By Ali Mignone, stage manager for Strings Music Festival
Although this stage manager’s point-of-view column only appears during the summer, Strings Music Festival is active year-round with a winter concert series and special shows for local schools in the spring. While it’s not the all-hands-on-deck, hold-onto-your-hats whirlwind schedule of the summer concert series, the off-season holds its own challenges—mainly in the form of managing snow removal and adventurous rodents and trying to keep the grand pianos from freaking out from weather changes.
One benefit of having shows year-round (beside continuing to be part of Steamboat’s lively music scene!) is that my prep work for the summer season isn’t nearly as time-consuming as it was the first year I joined the staff. It’s more like preparing for a seasonal rush than a total gear-up. I’m not one to do unnecessary work—you can say “lazy,” but I prefer “efficient”—so my off-season backstage routine is about maintaining order, systems and stock as I go, even if I’m only in the pavilion once a month.
This makes the beginning of June a lot more like “do I have what I need to support the musicians and crew for 10 weeks?” and a lot less like “what is that disgusting smell and where is it coming from?” or “how is it possible that this thing broke last year and I didn’t remember to get it fixed and now I need it for tomorrow?”
Right now, we’re stocking up on things that go fast backstage, like bottled water, musician snacks, coffee, black gaff tape, Advil and Band-Aids. The pianos already had their annual maintenance treatments, and the crew added new speakers and projectors last month. Here are few of the other things I’m attending to backstage between now and our first show (Clint Black!) on June 23:
- Organizing shelves
- Wiping down the fridges, tossing elderly food
- Adding shelving for instruments and coat hooks for musician belongings
- Donating shirts, ties and coats left in the closet from last year (you’d be surprised at how many male musicians leave clothing behind, and at how few female musicians do…)

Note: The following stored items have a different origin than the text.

Definition direction (G : Graph) (path : list Node) (iuv : nat * (Node * Node))
  : Result Step :=
  let '(i, (u, v)) := iuv in
  edge <- hop_edge G u v ;;
  let street := get_or (attr_name edge) unnamed_road in
  let length := get_or (attr_length edge) 0%Q in
  turn <- hop_turn G path i u v ;;
  Ok {| instruction := turn; street_name := street; length_meters := length |}.

(** [enumerate(l, 1)] *)
Definition enumerate1 {A : Type} (l : list A) : list (nat * A) :=
  combine (seq 1 (List.length l)) l.

Definition directions (G : Graph) (path : list Node) : Result (list Step) :=
  mapM (direction G path) (enumerate1 (hops path)).

(** ** The path search (line 54)

    The program obtains the path from a library call,
    [nx.astar_path(G, src, dst, heuristic, weight='length')], whose code is
    not part of the repository.  The search below is written from the
    specification's description of it (section 4.3), over the same graph. *)

Definition Qltb (a b : Q) : bool := negb (Qle_bool b a).

(** Modelled from the spec: the [length_meters] of an edge; the library's
    view of an edge is missing, so the length is read as the program reads
    it, a missing attribute counting as 0. *)
Definition edge_len (e : EdgeRec) : Q := get_or (attr_length (e_attrs e)) 0%Q.

(** Modelled from the spec: [neighbors(node)], all outgoing edges of the
    node, empty when there is none or the node does not exist (RoadGraph's
    neighbour lookup is missing from the sources). *)
Definition neighbors (G : Graph) (n : Node) : list EdgeRec :=
  filter (fun e => (e_from e =? n)%Z) (edges G).

(** Modelled from the spec: the pick among parallel edges, lowest length,
    ties broken by first-seen order (helper of [edge_between], missing from
    the sources). *)
Fixpoint cheapest (best : EdgeRec) (es : list EdgeRec) : EdgeRec :=
  match es with
  | [] => best
  | e :: es' =>
      if Qltb (edge_len e) (edge_len best) then cheapest e es' else cheapest best es'
  end.

(** Modelled from the spec: [edge_between(u, v)], the cheapest edge from
    [u] to [v] if any exists, else none (missing from the sources). *)
Definition edge_between (G : Graph) (u v : Node) : option EdgeRec :=
  match filter (joins u v) (edges G) with
  | [] => None
  | e :: es => Some (cheapest e es)
  end.

(** Modelled from the spec: PathResult, the ordered node path and the
    finalized accumulated cost of its last node. *)
Record PathResult : Type :=
  { path_nodes : list Node; total_distance_meters : Q }.

(** Modelled from the spec: the state of the search, the best known [g] per
    node, the recorded predecessor links, and the frontier in insertion
    order. *)
Record Search : Type :=
  { best_g : Node -> option Q;
    predecessor : Node -> option Node;
    frontier : list Node }.

Definition update {A : Type} (m : Node -> option A) (k : Node) (a : A)
  : Node -> option A :=
  fun n => if (n =? k)%Z then Some a else m n.

Definition no_entry {A : Type} : Node -> option A := fun _ => None.

Definition drop (n : Node) (l : list Node) : list Node :=
  filter (fun m : Node => negb (m =? n)%Z) l.

Section PathFinder.

(** [h(n)]: the geodesic distance from [n] to the destination, computed
    by a geometry library; any function of the two node ids here. *)
Variable heuristic : Node -> Node -> Q.
Variable G : Graph.
Variable destination : Node.

(** Modelled from the spec: the recorded [g] of a node of the frontier. *)
Definition known_g (st : Search) (n : Node) : Q := get_or (best_g st n) 0%Q.

(** Modelled from the spec: the frontier key of a node, [f = g + h], then
    [h] (the frontier of the library call is missing from the sources). *)
Definition f_key (st : Search) (n : Node) : Q * Q :=
  let h := heuristic n destination in ((known_g st n + h)%Q, h).

(** Modelled from the spec: strictly before, in the order lowest [f],
    then lowest [h]. *)
Definition before (a b : Q * Q) : bool :=
  Qltb (fst a) (fst b) || (Qeq_bool (fst a) (fst b) && Qltb (snd a) (snd b)).

(** Modelled from the spec: the frontier entry with lowest [f], ties by
    lowest [h], then by insertion order: a later entry replaces the pick
    only when strictly before it. *)
Fixpoint lowest (st : Search) (best : Node) (rest : list Node) : Node :=
  match rest with
  | [] => best
  | n :: rest' =>
      if before (f_key st n) (f_key st best)
      then lowest st n rest' else lowest st best rest'
  end.

(** Modelled from the spec: popping the lowest entry off the frontier. *)
Definition pop (st : Search) : option (Node * list Node) :=
  match frontier st with
  | [] => None
  | n :: rest => let m := lowest st n rest in Some (m, drop m (frontier st))
  end.

(** Modelled from the spec: a candidate improves the best known [g] when
    none is known yet or when it is strictly smaller. *)
Definition improves (candidate : Q) (known : option Q) : bool :=
  match known with
  | None => true
  | Some g => Qltb candidate g
  end.

(** Modelled from the spec: relaxing one outgoing edge of the popped
    node: when [g(current) + length] improves the best known [g] of the
    target, record it, set the predecessor, and (re)insert the target
    into the frontier. *)
Definition relax (current : Node) (g_current : Q) (st : Search) (e : EdgeRec)
  : Search :=
  let target := e_to e in
  let candidate := (g_current + edge_len e)%Q in
  if improves candidate (best_g st target)
  then {| best_g := update (best_g st) target candidate;
          predecessor := update (predecessor st) target current;
          frontier := drop target (frontier st) ++ [target] |}
  else st.

(** Modelled from the spec: following the recorded predecessor links
    from a node back to the source, the path built in source-first
    order. *)
Fixpoint walk_back (fuel : nat) (source : Node) (st : Search) (n : Node)
  (acc : list Node) : option (list Node) :=
  match fuel with
  | O => None
  | S fuel' =>
      if (n =? source)%Z then Some (n :: acc)
      else match predecessor st n with
           | Some p => walk_back fuel' source st p (n :: acc)
           | None => Some (n :: acc)
           end
  end.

- Fixing the funky door into the Green Room
- Checking for dead mice, weird smells, sticky places
Yes, thank you, my life is very glamorous.
Meanwhile, the administrative staff is:
- Finalizing housing and travel arrangements for visiting artists
- Putting the finishing touches on the program and arranging printing and delivery
- Selling tickets
- Finishing up artist contracts (Read: chasing musicians who forgot to sign and return them. Can you blame them? Music is a lot more interesting than paperwork.)
Just a few short weeks before the fun begins! Hope to see you at the pavilion this summer—I’ll be the one dressed in black wondering where the time went.